• TASK BRIEF: Skip all lines in the entries below that come before the one containing "else if bool_decide". Repeat that line and the rest exactly.

• EXTRACTED ENTRIES:
——
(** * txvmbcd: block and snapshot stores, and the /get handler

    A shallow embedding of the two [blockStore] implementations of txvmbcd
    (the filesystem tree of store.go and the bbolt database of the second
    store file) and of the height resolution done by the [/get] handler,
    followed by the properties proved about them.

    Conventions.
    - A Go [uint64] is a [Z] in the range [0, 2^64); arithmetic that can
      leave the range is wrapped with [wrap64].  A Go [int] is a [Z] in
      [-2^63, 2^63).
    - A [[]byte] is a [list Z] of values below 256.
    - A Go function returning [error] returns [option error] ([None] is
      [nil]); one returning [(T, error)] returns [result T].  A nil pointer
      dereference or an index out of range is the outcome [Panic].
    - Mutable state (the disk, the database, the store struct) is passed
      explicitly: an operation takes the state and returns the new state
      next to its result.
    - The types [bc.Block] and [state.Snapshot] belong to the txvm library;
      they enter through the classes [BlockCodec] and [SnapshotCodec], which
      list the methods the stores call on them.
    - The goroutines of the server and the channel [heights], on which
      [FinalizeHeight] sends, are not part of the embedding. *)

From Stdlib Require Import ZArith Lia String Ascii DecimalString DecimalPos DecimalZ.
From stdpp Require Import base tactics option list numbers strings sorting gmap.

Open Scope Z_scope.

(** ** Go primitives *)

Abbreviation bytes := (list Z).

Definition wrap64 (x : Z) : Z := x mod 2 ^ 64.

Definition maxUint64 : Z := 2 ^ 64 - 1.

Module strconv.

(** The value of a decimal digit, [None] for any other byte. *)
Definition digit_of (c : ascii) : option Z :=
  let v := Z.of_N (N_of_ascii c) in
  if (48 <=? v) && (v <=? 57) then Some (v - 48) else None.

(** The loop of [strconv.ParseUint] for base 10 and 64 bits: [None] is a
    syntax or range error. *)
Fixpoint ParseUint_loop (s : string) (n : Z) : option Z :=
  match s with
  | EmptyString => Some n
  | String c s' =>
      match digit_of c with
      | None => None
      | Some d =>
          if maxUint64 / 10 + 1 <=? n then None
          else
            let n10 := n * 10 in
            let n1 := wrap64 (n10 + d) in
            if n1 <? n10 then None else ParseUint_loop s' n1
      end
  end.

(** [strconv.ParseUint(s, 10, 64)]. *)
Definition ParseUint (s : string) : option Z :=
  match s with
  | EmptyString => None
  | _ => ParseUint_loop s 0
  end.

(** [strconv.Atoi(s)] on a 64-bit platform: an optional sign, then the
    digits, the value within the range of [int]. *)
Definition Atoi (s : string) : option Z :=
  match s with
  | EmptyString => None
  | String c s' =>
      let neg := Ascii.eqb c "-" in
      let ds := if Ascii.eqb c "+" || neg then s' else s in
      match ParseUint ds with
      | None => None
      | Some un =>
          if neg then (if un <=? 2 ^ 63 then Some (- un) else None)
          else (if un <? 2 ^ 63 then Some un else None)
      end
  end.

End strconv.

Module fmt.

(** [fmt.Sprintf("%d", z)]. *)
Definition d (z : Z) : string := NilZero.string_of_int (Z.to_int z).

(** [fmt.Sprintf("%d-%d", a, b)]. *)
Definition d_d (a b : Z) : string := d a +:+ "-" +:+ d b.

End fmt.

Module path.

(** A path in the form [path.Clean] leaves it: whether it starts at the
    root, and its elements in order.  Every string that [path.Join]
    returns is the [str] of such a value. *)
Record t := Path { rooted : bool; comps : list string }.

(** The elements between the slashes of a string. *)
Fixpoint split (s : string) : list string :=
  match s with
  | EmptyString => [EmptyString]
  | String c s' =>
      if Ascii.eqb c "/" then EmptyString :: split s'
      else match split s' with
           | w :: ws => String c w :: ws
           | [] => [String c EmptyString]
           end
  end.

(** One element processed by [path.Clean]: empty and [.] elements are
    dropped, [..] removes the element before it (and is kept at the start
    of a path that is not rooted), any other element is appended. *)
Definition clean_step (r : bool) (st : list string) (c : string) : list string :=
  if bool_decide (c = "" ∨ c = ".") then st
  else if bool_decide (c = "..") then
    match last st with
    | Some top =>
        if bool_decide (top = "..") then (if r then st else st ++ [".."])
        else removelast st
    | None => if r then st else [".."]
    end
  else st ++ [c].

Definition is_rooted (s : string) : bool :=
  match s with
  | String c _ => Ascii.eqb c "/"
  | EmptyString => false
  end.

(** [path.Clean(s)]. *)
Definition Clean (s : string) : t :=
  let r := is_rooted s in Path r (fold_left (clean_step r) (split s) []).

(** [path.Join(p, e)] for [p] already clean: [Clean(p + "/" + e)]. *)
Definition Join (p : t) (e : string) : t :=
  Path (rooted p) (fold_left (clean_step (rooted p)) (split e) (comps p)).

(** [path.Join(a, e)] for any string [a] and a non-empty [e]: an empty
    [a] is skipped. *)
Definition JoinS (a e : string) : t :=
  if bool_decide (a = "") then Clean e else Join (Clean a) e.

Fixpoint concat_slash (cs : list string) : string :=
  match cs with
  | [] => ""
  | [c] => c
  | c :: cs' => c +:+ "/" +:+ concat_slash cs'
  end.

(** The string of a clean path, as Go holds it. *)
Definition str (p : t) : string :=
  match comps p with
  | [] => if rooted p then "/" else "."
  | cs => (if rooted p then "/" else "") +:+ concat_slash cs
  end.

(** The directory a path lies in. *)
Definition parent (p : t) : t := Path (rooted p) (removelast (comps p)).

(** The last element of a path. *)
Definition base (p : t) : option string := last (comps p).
——
• REPLY:
  else if bool_decide (c = "..") then
    match last st with
    | Some top =>
        if bool_decide (top = "..") then (if r then st else st ++ [".."])
        else removelast st
    | None => if r then st else [".."]
    end
  else st ++ [c].

Definition is_rooted (s : string) : bool :=
  match s with
  | String c _ => Ascii.eqb c "/"
  | EmptyString => false
  end.

(** [path.Clean(s)]. *)
Definition Clean (s : string) : t :=
  let r := is_rooted s in Path r (fold_left (clean_step r) (split s) []).

(** [path.Join(p, e)] for [p] already clean: [Clean(p + "/" + e)]. *)
Definition Join (p : t) (e : string) : t :=
  Path (rooted p) (fold_left (clean_step (rooted p)) (split e) (comps p)).

(** [path.Join(a, e)] for any string [a] and a non-empty [e]: an empty
    [a] is skipped. *)
Definition JoinS (a e : string) : t :=
  if bool_decide (a = "") then Clean e else Join (Clean a) e.

Fixpoint concat_slash (cs : list string) : string :=
  match cs with
  | [] => ""
  | [c] => c
  | c :: cs' => c +:+ "/" +:+ concat_slash cs'
  end.

(** The string of a clean path, as Go holds it. *)
Definition str (p : t) : string :=
  match comps p with
  | [] => if rooted p then "/" else "."
  | cs => (if rooted p then "/" else "") +:+ concat_slash cs
  end.

(** The directory a path lies in. *)
Definition parent (p : t) : t := Path (rooted p) (removelast (comps p)).

(** The last element of a path. *)
Definition base (p : t) : option string := last (comps p).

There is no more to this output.